Постинъекционный тромбофлебит



Альтерация сосудистой стенки, физико-химические изменения крови, замедление кровотока, изменения свертывающей и антисвертывающей систем крови, а также циркуляция в крови микроорганизмов приводят к развитию постинъекционного тромбофлебита.

В патогенезе заболевания большое значение уделяется нейрорефлекторным реакциям в ответ на чрезмерную химическую и механическую агрессию. Так, раздражение, вызванное инъекцией, оказывает влияние на нервные окончания, заложенные в стенках сосудов, вследствие чего возникает длительный спазм вен. Это приводит к замедлению кровотока и образованию тромба, который, в свою очередь, также вызывает раздражение нервных окончаний венозной стенки, что способствует появлению спазма основного ствола и коллатералей. Венозный спазм рефлекторно может вызвать артериальный спазм; последний может возникнуть и вследствие перехода воспалительного процесса с пораженной вены на соседнюю артерию. Длительный спазм и тромбоз вен способствуют повышению венозного давления не только в венах, но и в капиллярах, что приводит к увеличению проницаемости капилляров и к отеку конечности.

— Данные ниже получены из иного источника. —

(* ===== verification/Wire.v ===== *)
(** * Wire: Avro records walked on the wire, value by value (src/kafka/decode/wire.rs)

    [wire_new] reads a writer schema into a table of nodes, a node's children before it;
    [record_len] walks one record of a message by that table and says where it ends, which is
    how a message with bytes after its record, or with a union index out of range, is refused.

    A byte is a number below 256.  [Parser] is a function on the rest of the body, as
    [&mut &[u8]] is used.  What [record_len] is proved against is the grammar of Avro's binary
    encoding, [encodes]; errors keep no text beyond [Malformed]'s fixed words. *)

From Stdlib Require Import Ascii ZArith Lia.
From stdpp Require Import base list strings gmap.
From S2P Require Import Prelude Json.

Open Scope Z_scope.
Open Scope ddi_scope.

(** ** Nodes *)

Inductive Node :=
  | N_Null
  | N_Boolean
  | N_Int
  | N_Long
  | N_Float
  | N_Double
  | N_Bytes  (** [bytes] and [string] *)
  | N_Fixed (size : Z)
  | N_Enum
  | N_Array (item : nat)
  | N_Map (value : nat)
  | N_Union (branches : list nat)
  | N_Record (fields : list nat).

Record Wire := { nodes : list Node; empty : list bool; root : nat }.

Постинъекционный тромбофлебит начинается с внезапной боли по ходу пораженной вены. Температура тела, как правило, значительно повышена (38 С и выше), страдает общее самочувствие. В течение первых суток развивается выраженный, напряженный отек пораженного сегмента конечности, который медленно распространяется в проксимальном направлении. На 2-3-и сутки, как правило, ночью развивается выраженный мягкопастозный отек кисти и нижней трети предплечья.

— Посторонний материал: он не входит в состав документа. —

Fixpoint list_cmp (a b : list N) : comparison :=
  match a, b with
  | [], [] => Eq
  | [], _ => Lt
  | _, [] => Gt
  | x :: a, y :: b => match x ?= y with Eq => list_cmp a b | c => c end
  end.
(** [java_string_cmp] *)
Definition java_string_cmp (a b : text) : comparison :=
  list_cmp (encode_utf16 a) (encode_utf16 b).

(** The upper-case digit of a nibble, and [{:04X}]. *)
Definition hex_char (n : N) : N := if n <? 10 then n + 48 else n + 55.
Definition hex4_text (u : N) : text :=
  [hex_char (u / 4096 mod 16); hex_char (u / 256 mod 16); hex_char (u / 16 mod 16); hex_char (u mod 16)].
Definition unit_escape (u : N) : text := 92 :: 117 :: hex4_text u.

(** One character of [push_quoted]. *)
Definition escape (generator : Generator) (c : N) : text :=
  if c =? 34 then [92; 34] else if c =? 92 then [92; 92] else if c =? 8 then [92; 98]
  else if c =? 12 then [92; 102] else if c =? 10 then [92; 110] else if c =? 13 then [92; 114]
  else if c =? 9 then [92; 116] else if c <? 32 then unit_escape c
  else match generator with
       | Utf8 => if 0xFFFF <? c then mjoin (unit_escape <$> utf16 c) else [c]
       | Chars => [c]
       end.

Definition push_quoted (s : text) (generator : Generator) : text :=
  [34] ++ mjoin (escape generator <$> s) ++ [34].
Definition quote (s : text) : text := push_quoted s Utf8.

(** A member read again: the first position of its key takes its value. *)
Fixpoint put {A} (k : text) (v : A) (seen : list (text * A)) : list (text * A) :=
  match seen with
  | [] => [(k, v)]
  | (k', v') :: seen => if bool_decide (k' = k) then (k', v) :: seen else (k', v') :: put k v seen
  end.
Definition dedup {A} (pairs : list (text * A)) : list (text * A) :=
  fold_left (λ seen '(k, v), put k v seen) pairs [].

Definition key_le {A} (a b : text * A) : Prop := java_string_cmp a.1 b.1 ≠ Gt.
#[export] Instance key_le_dec {A} : RelDecision (@key_le A).
Proof. intros a b. unfold key_le. destruct (java_string_cmp a.1 b.1); [left|left|right]; congruence. Defined.

Definition ordered {A} (members : Members) (pairs : list (text * A)) : list (text * A) :=
  match members with
  | Verbatim => pairs
  | LastWins => dedup pairs
  | Sorted => merge_sort key_le (dedup pairs)
  end.

(** Texts with commas between them. *)
Definition commas (l : list text) : text :=
  match l with
  | [] => []
  | t :: l => t ++ mjoin ((λ t, 44 :: t) <$> l)
  end.

(** [write] *)
Section Write.
Context (how : Members) (numbers : Numbers) (generator : Generator).
Fixpoint write (json : Json) : text :=
  match json with
  | J_Null => chars "null"
  | J_Bool b => chars (if b then "true" else "false")
  | J_Number n => number_text n numbers
  | J_String s => push_quoted s generator
  | J_Array items => [91] ++ commas (write <$> items) ++ [93]
  | J_Object pairs =>
      [123] ++
      commas ((λ '(k, t), push_quoted k generator ++ [58] ++ t)
                <$> ordered how ((λ '(k, v), (k, write v)) <$> pairs)) ++
      [125]
  end.
End Write.

(** ** The order of a [java.util.HashMap] *)

(** [java_string_hash], as the [u32] it is cast to. *)
Definition java_string_hash (s : text) : N :=
  fold_left (λ h u, (h * 31 + u) mod 2 ^ 32) (encode_utf16 s) 0.

Definition TREEIFY_THRESHOLD : nat := 8.
Definition MIN_TREEIFY_CAPACITY : N := 64.

(** [h ^ (h >>> 16)] *)
Definition spread (k : text) : N :=
  let h := java_string_hash k in N.lxor h (N.shiftr h 16).

Definition slot_of (capacity : N) (spread : N) : nat := N.to_nat (N.land spread (capacity - 1)).

(** A table: its chains of indexes. *)
Definition push_slot (slot i : nat) (slots : list (list nat)) : list (list nat) :=
  alter (λ chain, chain ++ [i]) slot slots.

(** [resize]: the next table, and its capacity. *)
Definition resize (spreads : list N) (t : list (list nat) * N) : list (list nat) * N :=
  let capacity := 2 * t.2 in
  (fold_left (λ next i, push_slot (slot_of capacity (nth i spreads 0)) i next) (mjoin t.1)
     (replicate (N.to_nat capacity) []),
   capacity).

(** One key of [java_hashmap_order]'s loop. *)
Definition put_key (spreads : list N) (t : list (list nat) * N) (i : nat)
    : list (list nat) * N :=
  let slot := slot_of t.2 (nth i spreads 0) in
  let chain_before := length (nth slot t.1 []) in
  let t := (push_slot slot i t.1, t.2) in
  let t := if (TREEIFY_THRESHOLD <=? chain_before)%nat && (t.2 <? MIN_TREEIFY_CAPACITY)
           then resize spreads t else t in
  if t.2 * 3 / 4 <? N.of_nat i + 1 then resize spreads t else t.

(** [java_hashmap_order] *)
Definition java_hashmap_order (keys : list text) : list nat :=
  let spreads := spread <$> keys in
  mjoin (fold_left (put_key spreads) (seq 0 (length keys)) (replicate 16 [], 16)).1.

(** A text with quotes written as apostrophes. *)
Definition q (s : string) : text := (λ c, if c =? 39 then 34 else c) <$> chars s.

Example parses : parse (q " {'a' : [1.50, -0e+3, true], 'a':'x\u00e9\ud83d\ude0a'} ") =
  Ok (J_Object [(chars "a", J_Array [J_Number (chars "1.50"); J_Number (chars "-0e+3"); J_Bool true]);
                (chars "a", J_String [120; 233; 0x1F60A])]).
Proof. vm_compute. reflexivity. Qed.

Example writes :
  (write Sorted BigDecimal Utf8 <$> ok (parse (q "{'b':1.50,'a':'\ud83d\ude0a','b':[0.0000001,12e3,-0.0]}"))) =
    Some (q "{'a':'\uD83D\uDE0A','b':[1E-7,1.2E+4,0.0]}") ∧
  (write Verbatim JavaDouble Chars <$> ok (parse (q "[1.50,1e7,0.001,0.0001,123456.789e-3,1E400,4.9e-324]"))) =
    Some (q "[1.5,1.0E7,0.001,1.0E-4,123.456789,1E400,5.0E-324]").
Proof. vm_compute. done. Qed.

Example hash_order : java_hashmap_order [chars "key_1"; chars "key_2"] = [1; 0]%nat.
Proof. vm_compute. reflexivity. Qed.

На данном этапе недостаточно полно собранный анамнез и недооценка клинического течения заболевания приводят к диагностическим ошибкам. Так, в большинстве случаев постинъекционный тромбофлебит поверхностных вен верхней конечности расценивается как флегмона и подвергается хирургическому вмешательству. В месте предполагаемого очага хирург не обнаруживает гноя, что заставляет его увеличить длину операционного доступа. В результате ухудшается клиническое течение заболевания, значительно удлиняются сроки лечения и его стоимость.

Наиболее тяжело протекает перифлебит в сочетании с тромбофлебитом. Технические погрешности, наличие эндофлебита и уменьшение просвета сосуда приводят к тому, что значительная часть высокоагрессивного наркотического средства попадает в паравенозную жировую клетчатку, вызывая химический ожог. Развивается панфлебит (поражение всех слоев венозной стенки и паравазальной клетчатки) с клиникой тяжелой интоксикации. Нередко заболевание развивается на фоне абстинентного синдрома, что значительно усложняет как контакт с больным, так и оценку тяжести состояния. Пациент возбужден, беспокоен, жалуется на непереносимые боли во всей конечности. Температура тела значительно повышена (до 39 С и выше). Сегмент конечности увеличен в объеме на 30-70%. Кожа ярко гиперемирована, блестящая. Мягкие ткани напряжены в пределах фасциально-мышечного ложа. Размягчение тканей в области очага и флюктуация появляются на 3-4-е сутки заболевания.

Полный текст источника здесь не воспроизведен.